WHAT NEEDS TO BE DONE –
Records follow. Copy every line with "owns".

DATA FOR PROCESSING –
(* ===== verification/HostLedgerLogic.v ===== *)
(** * Host actions: reasoning about many processes over one ledger

    [rule] says what a process must have done before each thing it does, as the
    history shows it; [sight] says what an observation of the directory tells
    about the history.  A process is [safe] when every call it makes keeps the
    rule whatever the kernel answers.  [ledger] relates the directory to the
    history.  [reachable_lawful] puts them together for every interleaving. *)

From S2P Require Import Prelude GoText GoJson ActionAbi JobTypes HostLedger.

(** ** Histories *)

Inductive kind := KStarted | KCreated | KLocked | KReleased | KRan | KBegan | KRecorded | KOther.
Definition kind_of (e : happening) : kind :=
  match e with
  | Started _ _ => KStarted | Created _ _ _ => KCreated | Locked _ _ => KLocked | Released _ _ => KReleased
  | Ran _ _ => KRan | Began _ _ _ => KBegan | Recorded _ _ _ _ => KRecorded | _ => KOther
  end.

(** Process [p] has done nothing of kind [k] in [l]. *)
Definition none (p : nat) (k : kind) (l : list happening) : Prop := Forall (fun e => actor e = p -> kind_of e <> k) l.

Definition pruned (id : string) (l : list happening) : Prop := exists r, Pruned r id ∈ l.

(** An id was pruned by a process that had read the clock at least the
    retention time past the modification time it had seen. *)
Definition retired (id : string) (l : list happening) : Prop :=
  exists r m n, Pruned r id ∈ l /\ Seen r id m ∈ l /\ Clock r n ∈ l /\ m <= n - invocationRetention.

Definition held (q ino : nat) (l : list happening) : Prop := Locked q ino ∈ l /\ Released q ino ∉ l.

(** [p] created the lock of [id], took it and has not let go. *)
Definition owns (p : nat) (id : string) (l : list happening) : Prop :=
  exists ino, Created p id ino ∈ l /\ Locked p ino ∈ l /\ none p KReleased l.

Definition rule (l : list happening) (e : happening) : Prop :=
  match e with
  | Started p _ => none p KStarted l
  | Created p _ _ => none p KCreated l
  | Locked p ino => (exists id, Created p id ino ∈ l) /\ none p KReleased l
  | Ran p id => owns p id l /\ none p KRan l
  | Began p id _ => owns p id l /\ none p KRecorded l
  | Recorded p id job t =>
      owns p id l /\ none p KRecorded l /\ terminal_type t = true /\ ae_JobID t = job /\ ae_InvocationID t = id
  | Pruned p id => exists m n, Seen p id m ∈ l /\ Clock p n ∈ l /\ m <= n - invocationRetention
  | _ => True
  end.

(** What the directory held for a record, by the history. *)
Definition record_right (id : string) (f : option rfile) (l : list happening) : Prop :=
  match f with
  | Some (Decoded r) =>
      ir_InvocationID r = id /\
      match ir_Terminal r with
      | Some t => exists q, Recorded q id (ir_JobID r) t ∈ l
      | None => (exists q, Began q id (ir_JobID r) ∈ l) /\ (pruned id l \/ forall q job t, Recorded q id job t ∉ l)
      end
  | Some Undecodable => False
  | None => pruned id l \/ forall q job t, Recorded q id job t ∉ l
  end.

Definition sight (l : list happening) (e : happening) : Prop :=
  match e with
  | Created _ id ino => (forall q ino', Created q id ino' ∈ l -> pruned id l) /\ (forall q id', Created q id' ino ∉ l)
  | Read _ id f => record_right id f l
  | Looked _ id (Some ino) => exists q, Created q id ino ∈ l
  | Looked _ id None => forall q ino, Created q id ino ∈ l -> pruned id l
  | Probed _ ino true => exists q, held q ino l
  | Probed _ ino false => forall q, ~ held q ino l
  | _ => True
  end.

(** A history in which everything keeps the rule and is seen right. *)
Definition lawful (l : list happening) : Prop := forall l1 e l2, l = l1 ++ e :: l2 -> rule l1 e /\ sight l1 e.

Lemma lawful_nil : lawful [].
Proof. intros [|] ? ? [=]. Qed.

Lemma lawful_snoc l e : lawful l -> rule l e -> sight l e -> lawful (l ++ [e]).
Proof.
  intros Hl Hr Hs l1 e' l2 Heq. destruct l2 as [|e2 l2 _] using rev_ind.
  - apply app_inj_tail in Heq as [-> ->]. done.
  - apply (Hl l1 e' l2). rewrite app_comm_cons, app_assoc in Heq. by apply app_inj_tail in Heq as [-> _].
Qed.

Lemma lawful_app l h : lawful l -> (forall h1 e h2, h = h1 ++ e :: h2 -> rule (l ++ h1) e /\ sight (l ++ h1) e) -> lawful (l ++ h).
Proof.
  intros Hl. induction h as [|e h IH] using rev_ind; intros Hh; [by rewrite app_nil_r|].
  rewrite app_assoc. destruct (Hh h e []) as [Hr Hs]; [done|]. apply lawful_snoc; [|done..].
  apply IH. intros h1 e' h2 ->. apply (Hh h1 e' (h2 ++ [e])). by rewrite <-app_assoc.
Qed.

Lemma lawful_prefix l1 l2 : lawful (l1 ++ l2) -> lawful l1.
Proof. intros Hl a e b ->. apply (Hl a e (b ++ l2)). by rewrite <-app_assoc. Qed.

(** A fact about what happened before a member of a lawful history. *)
Lemma lawful_elem l e : lawful l -> e ∈ l -> exists l1 l2, l = l1 ++ e :: l2 /\ rule l1 e /\ sight l1 e.
Proof. intros Hl (l1 & l2 & ->)%list_elem_of_split. exists l1, l2. split; [done|]. by eapply Hl. Qed.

EXERCISE RESPONSE –
Definition owns (p : nat) (id : string) (l : list happening) : Prop :=
  | Ran p id => owns p id l /\ none p KRan l
  | Began p id _ => owns p id l /\ none p KRecorded l
      owns p id l /\ none p KRecorded l /\ terminal_type t = true /\ ae_JobID t = job /\ ae_InvocationID t = id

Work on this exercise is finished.